In other words kind Uncle Sam was about to give me authority to enter every dwelling in the most cosmopolitan and thickly populated district of his Canal Zone, and to put questions to every dweller therein, note-book and pencil in hand; authority to ramble around a month or more in sunshine and jungle—and pay me for the privilege. There are really two methods of seeing the Canal Zone; as an employee or as a guest at the Tivoli, both of them at about five dollars a day—but at opposite ends of the thermometer.
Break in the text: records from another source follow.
(* ===== verification/WgxRoute.v ===== *)
(** The route of a Tailscale host ([TailscaleWgxRoute.cpp]): [TailscaleWgxRoute]
    over the interface [IWgxBackend], and the two backends behind it, the
    simulated one of the tests and [RealWgxBackend] with its threads. *)

From S2P Require Import Prelude Bytes Text Endpoint DirectPath Transport Box Derp DerpSession ControlCodec Disco PeerDirectory Core DirectLink WgxBackend Types.

(** The host's ports that the loopback relays. *)
Definition kTailscaleTcpPorts : list Z := [47989; 47984; 48010].
Definition kTailscaleUdpPorts : list Z := [47998; 48000; 47999; 48002; 48010].

(** ** The interface *)

(** [IWgxBackend]. [World] is what the world answers during a call, [None] that
    the call does not return; [background] is what the backend's threads do
    between calls. *)
Class IWgxBackend (B World : Type) := {
  startTunnel : bytes -> bytes -> World -> B -> option (result unit * B);
  addOrUpdatePeer : Z -> bytes -> bytes -> World -> B -> option (result unit * B);
  startTcpProxy : bytes -> bytes -> list Z -> World -> B -> option (result unit * B);
  startUdpRelay : bytes -> list Z -> World -> B -> option (result unit * B);
  ensureDerpRoute : bytes -> Z -> list DerpRegion -> bytes -> World -> B -> option (result unit * B);
  stopUdpRelay : B -> B;
  stop : B -> B;
  isRunning : B -> bool;
  startDirectPath : DirectPathConfig -> World -> B -> option B;
  background : World -> B -> option B;
}.

(** What the route relies on: which calls make the tunnel run and stop it, and
    which host the loopback ports lead to. *)
Class WgxBackendLaws (B World : Type) `{IWgxBackend B World} := {
  serving : B -> option bytes;
  startTunnel_runs key ip w b b' : startTunnel key ip w b = Some (Ok tt, b') -> isRunning b' = true;
  ensureDerpRoute_keeps key home map priv w b r b' : ensureDerpRoute key home map priv w b = Some (r, b') -> isRunning b' = isRunning b;
  addOrUpdatePeer_keeps id key ip w b r b' : addOrUpdatePeer id key ip w b = Some (r, b') -> isRunning b' = isRunning b;
  startTcpProxy_serves peerIp hostIp ports w b b' : startTcpProxy peerIp hostIp ports w b = Some (Ok tt, b') ->
    isRunning b' = isRunning b /\ serving b' = Some hostIp;
  startUdpRelay_keeps ip ports w b r b' : startUdpRelay ip ports w b = Some (r, b') ->
    isRunning b' = isRunning b /\ serving b' = serving b;
  startDirectPath_keeps config w b b' : startDirectPath config w b = Some b' ->
    isRunning b' = isRunning b /\ serving b' = serving b;
  background_keeps w b b' : background w b = Some b' -> isRunning b' = isRunning b /\ serving b' = serving b;
  stop_stops b : isRunning (stop b) = false;
}.

(** ** The route *)

Record Route (B : Type) := {
  backend_ : option B;
  peerResolver_ : bool;
  localInfoProvider_ : bool;
  derpMapProvider_ : bool;
  discoKeyProvider_ : bool;
  endpointPublisher_ : bool;
  pathObserver_ : bool;
  activeTarget_ : option RemoteRouteTarget;
  streamingPrepared_ : bool;
}.
Arguments backend_ {B}. Arguments peerResolver_ {B}. Arguments localInfoProvider_ {B}. Arguments derpMapProvider_ {B}.
Arguments discoKeyProvider_ {B}. Arguments endpointPublisher_ {B}. Arguments pathObserver_ {B}. Arguments activeTarget_ {B}.
Arguments streamingPrepared_ {B}.

(** What the providers answer during a call; the route knows which are set. *)
Record Providers := {
  pv_local : option (bytes * bytes);
  pv_peer : bytes -> option Peer;
  pv_derpMap : list DerpRegion;
  pv_disco : option bytes;
}.

Section route.
Context {B World : Type} `{IWgxBackend B World}.
Implicit Types r : Route B.

Definition with_backend (b : option B) r : Route B :=
  {| backend_ := b; peerResolver_ := peerResolver_ r; localInfoProvider_ := localInfoProvider_ r;
     derpMapProvider_ := derpMapProvider_ r; discoKeyProvider_ := discoKeyProvider_ r;
     endpointPublisher_ := endpointPublisher_ r; pathObserver_ := pathObserver_ r;
     activeTarget_ := activeTarget_ r; streamingPrepared_ := streamingPrepared_ r |}.
Definition with_target (target : option RemoteRouteTarget) (prepared : bool) r : Route B :=
  {| backend_ := backend_ r; peerResolver_ := peerResolver_ r; localInfoProvider_ := localInfoProvider_ r;
     derpMapProvider_ := derpMapProvider_ r; discoKeyProvider_ := discoKeyProvider_ r;
     endpointPublisher_ := endpointPublisher_ r; pathObserver_ := pathObserver_ r;
     activeTarget_ := target; streamingPrepared_ := prepared |}.
Definition with_providers (peer local derpMap disco publisher observer : bool) r : Route B :=
  {| backend_ := backend_ r; peerResolver_ := peer; localInfoProvider_ := local;
     derpMapProvider_ := derpMap; discoKeyProvider_ := disco; endpointPublisher_ := publisher; pathObserver_ := observer;
     activeTarget_ := activeTarget_ r; streamingPrepared_ := streamingPrepared_ r |}.

Definition TailscaleWgxRoute (backend : option B) (peerResolver localInfoProvider : bool) : Route B :=
  {| backend_ := backend; peerResolver_ := peerResolver; localInfoProvider_ := localInfoProvider; derpMapProvider_ := false;
     discoKeyProvider_ := false; endpointPublisher_ := false; pathObserver_ := false; activeTarget_ := None;
     streamingPrepared_ := false |}.
(** Each key's effect. *)
Section keys.
Context (value : bytes) (p : Parsing).
Abbreviation c := (pg_config p).
Abbreviation q := (pg_peer p).
Lemma key_private : interface_key (lower (bs "PrivateKey")) value p = with_config (set_texts value (address c) (dns c) c) (pg_badListenPort p) (pg_badMtu p) p.
Proof. reflexivity. Qed.
Lemma key_address : interface_key (lower (bs "Address")) value p = with_config (set_texts (privateKey c) value (dns c) c) (pg_badListenPort p) (pg_badMtu p) p.
Proof. reflexivity. Qed.
Lemma key_dns : interface_key (lower (bs "DNS")) value p = with_config (set_texts (privateKey c) (address c) value c) (pg_badListenPort p) (pg_badMtu p) p.
Proof. reflexivity. Qed.
Lemma key_port n : parse_int value = Some n ->
  interface_key (lower (bs "ListenPort")) value p = with_config (set_numbers n (mtu c) c) (pg_badListenPort p) (pg_badMtu p) p.
Proof. intros E. change (lower (bs "ListenPort")) with (bs "listenport"). unfold interface_key. by rewrite E. Qed.
Lemma key_mtu n : parse_int value = Some n ->
  interface_key (lower (bs "MTU")) value p = with_config (set_numbers (listenPort c) n c) (pg_badListenPort p) (pg_badMtu p) p.
Proof. intros E. change (lower (bs "MTU")) with (bs "mtu"). unfold interface_key. by rewrite E. Qed.
Lemma key_public : peer_key (lower (bs "PublicKey")) value p =
  with_peer {| publicKey := value; presharedKey := presharedKey q; endpoint := endpoint q; allowedIps := allowedIps q;
               persistentKeepalive := persistentKeepalive q |} (pg_badKeepalive p) p.
Proof. reflexivity. Qed.
Lemma key_psk : peer_key (lower (bs "PresharedKey")) value p =
  with_peer {| publicKey := publicKey q; presharedKey := value; endpoint := endpoint q; allowedIps := allowedIps q;
               persistentKeepalive := persistentKeepalive q |} (pg_badKeepalive p) p.
Proof. reflexivity. Qed.
Lemma key_endpoint : peer_key (lower (bs "Endpoint")) value p =
  with_peer {| publicKey := publicKey q; presharedKey := presharedKey q; endpoint := value; allowedIps := allowedIps q;
               persistentKeepalive := persistentKeepalive q |} (pg_badKeepalive p) p.
Proof. reflexivity. Qed.
Lemma key_allowed : peer_key (lower (bs "AllowedIPs")) value p =
  with_peer {| publicKey := publicKey q; presharedKey := presharedKey q; endpoint := endpoint q; allowedIps := value;
               persistentKeepalive := persistentKeepalive q |} (pg_badKeepalive p) p.
Proof. reflexivity. Qed.
Lemma key_keepalive n : parse_int value = Some n -> peer_key (lower (bs "PersistentKeepalive")) value p =
  with_peer {| publicKey := publicKey q; presharedKey := presharedKey q; endpoint := endpoint q; allowedIps := allowedIps q;
               persistentKeepalive := n |} (pg_badKeepalive p) p.
Proof. intros E. change (lower (bs "PersistentKeepalive")) with (bs "persistentkeepalive"). unfold peer_key. by rewrite E. Qed.

Lemma fold_header section header rest : (section, header) ∈ [(Interface, bs "[Interface]"); (PeerSection, bs "[Peer]")] ->
  foldl conf_line p (header :: rest) = foldl conf_line (flushPeer section p) rest.
Proof. intros Hh. cbn [foldl]. by rewrite (conf_line_header _ section). Qed.
Lemma fold_interface key rest : pg_section p = Interface -> word (bs key) -> clean value ->
  foldl conf_line p (conf_entry key value :: rest) = foldl conf_line (interface_key (lower (bs key)) value p) rest.
Proof. intros Es Hw Hc. cbn [foldl]. by rewrite conf_line_entry, Es. Qed.
Lemma fold_peer key rest : pg_section p = PeerSection -> word (bs key) -> clean value ->
  foldl conf_line p (conf_entry key value :: rest) = foldl conf_line (peer_key (lower (bs key)) value p) rest.
Proof. intros Es Hw Hc. cbn [foldl]. by rewrite conf_line_entry, Es. Qed.
End keys.

(** The state after the interface, and after each peer. *)
Lemma interface_lines c : config_ok c ->
  foldl conf_line start_parsing (take 6 (conf_lines c)) =
  {| pg_config := set_peers [] c; pg_section := Interface; pg_peer := no_peer; pg_badListenPort := false; pg_badMtu := false;
     pg_badKeepalive := false |}.
Proof.
  intros [(Ck&Ca&Cd) Hp Hm _]. unfold conf_lines. cbn [app take].
  assert (clean (to_string (listenPort c)) /\ clean (to_string (mtu c))) as [Cp Cm]
    by (split; apply clean_digits; [apply Hp|apply Hm]).
  rewrite (fold_header _ Interface) by (apply list_elem_of_In; by left).
  rewrite fold_interface, key_private, fold_interface, key_address, fold_interface, key_dns by first [done|by apply is_word].
  rewrite fold_interface, (key_port _ _ (listenPort c)), fold_interface, (key_mtu _ _ (mtu c))
    by first [done|by apply is_word|by apply parse_int_to_string]. reflexivity.
Qed.
Definition cleanup q : AVFrameQueue * list event :=
  ({| queue := []; freeQueue := []; bufferFrame := None; config := config q; draw := fresh_draw (lastDraw (draw q));
      arrival := resetArrivalRateEstimatorLocked (arrival q); filter_ := resetLLFilterLocked; cost := no_cost; stats := no_stats |},
   match bufferFrame q with Some f => [Free f] | None => [] end ++
   concat ((fun tf => [Dropped (frame tf); Free (frame tf)]) <$> queue q) ++ (Free <$> freeQueue q)).

Definition getEstimatedSourceFps q : double :=
  if lowLatency (config q) && dlt (dbl 0) (ll_smoothedIntervalNs (filter_ q)) then ddiv (dbl 1000000000) (ll_smoothedIntervalNs (filter_ q))
  else estimatedSourceFps (arrival q).
Definition getJitterMs q : double := ddiv (ll_jitterNs (filter_ q)) (dbl 1000000).
End casts.

(** ** Ownership of the frames *)

(** Queueing, dropping and showing move a frame inside the queue; [Unref] and
    [RefFrom] change what it refers to. *)
#[export] Instance frame_uses : Uses event Z := {
  needs e := match e with Alloc _ => ∅ | RefFrom f src _ => {[+ f; src +]} | Unref f | Free f | Queued f | Dropped f | Shown f => {[+ f +]} end;
  gives e := match e with Free _ => ∅ | RefFrom f src _ => {[+ f; src +]} | Alloc f | Unref f | Queued f | Dropped f | Shown f => {[+ f +]} end;
}.
Ltac frames_solver := moves_with ltac:(fun _ => cbn [needs gives frame_uses]).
There remained a week-end between that Friday morning and the last day of January, set for the beginning of the census. Certainly I should not regret the arrival of the day when I should become an employee, with all the privileges and coupon-books thereunto appertained. For the Zone is no easy dwelling-place for the non-employee. Our worthy Uncle of the chin whiskers makes it quite plain that, while he may tolerate the mere visitor, he does not care to have him hanging around; makes it so plain, in fact, that a few weeks purely of sight-seeing on the Zone implies an adamantine financial backing. In his screened and full-provided towns, where the employee lives in such well-furnished comfort, the tourist might beat his knuckles bare and shake yellow gold in the other hand, and be coldly refused even a lodging for the night; and while he may eat a meal in the employees’ hotels—at near twice the employee’s price—the very attitude in which he is received says openly that he is admitted only on suffrance— permitted to eat only because if he starved to death our Uncle would have the bother of burying him and his Zone Police the arduous toil of making out an accident report.
Meanwhile I must change my dwelling-place. For the quartermaster of Corozal had need of all the rooms within his domain, need so imperative that seventeen bona fide and wrathy employees were even then bunking in the pool-room of Corozal hotel. Work on the Zone was moving steadily Pacificward and the accommodations refused to come with it—at least at the same degree of speed.
Nor was I especially averse to the transfer. The room-mate with whom fate had cast me in House 81 was a pleasant enough fellow, a youth of unobjectionable personal manners even though his “eight-hour graft” was in the sooty seat of a steam-crane high above Miraflores locks. But he had one slight idiosyncrasy that might in time have grown annoying. On the night of our first acquaintance, after we had lain exchanging random experiences till the evening heat had begun a retreat before the gentle night breeze, I was awakened from the first doze by my companion sitting suddenly up in his cot across the room.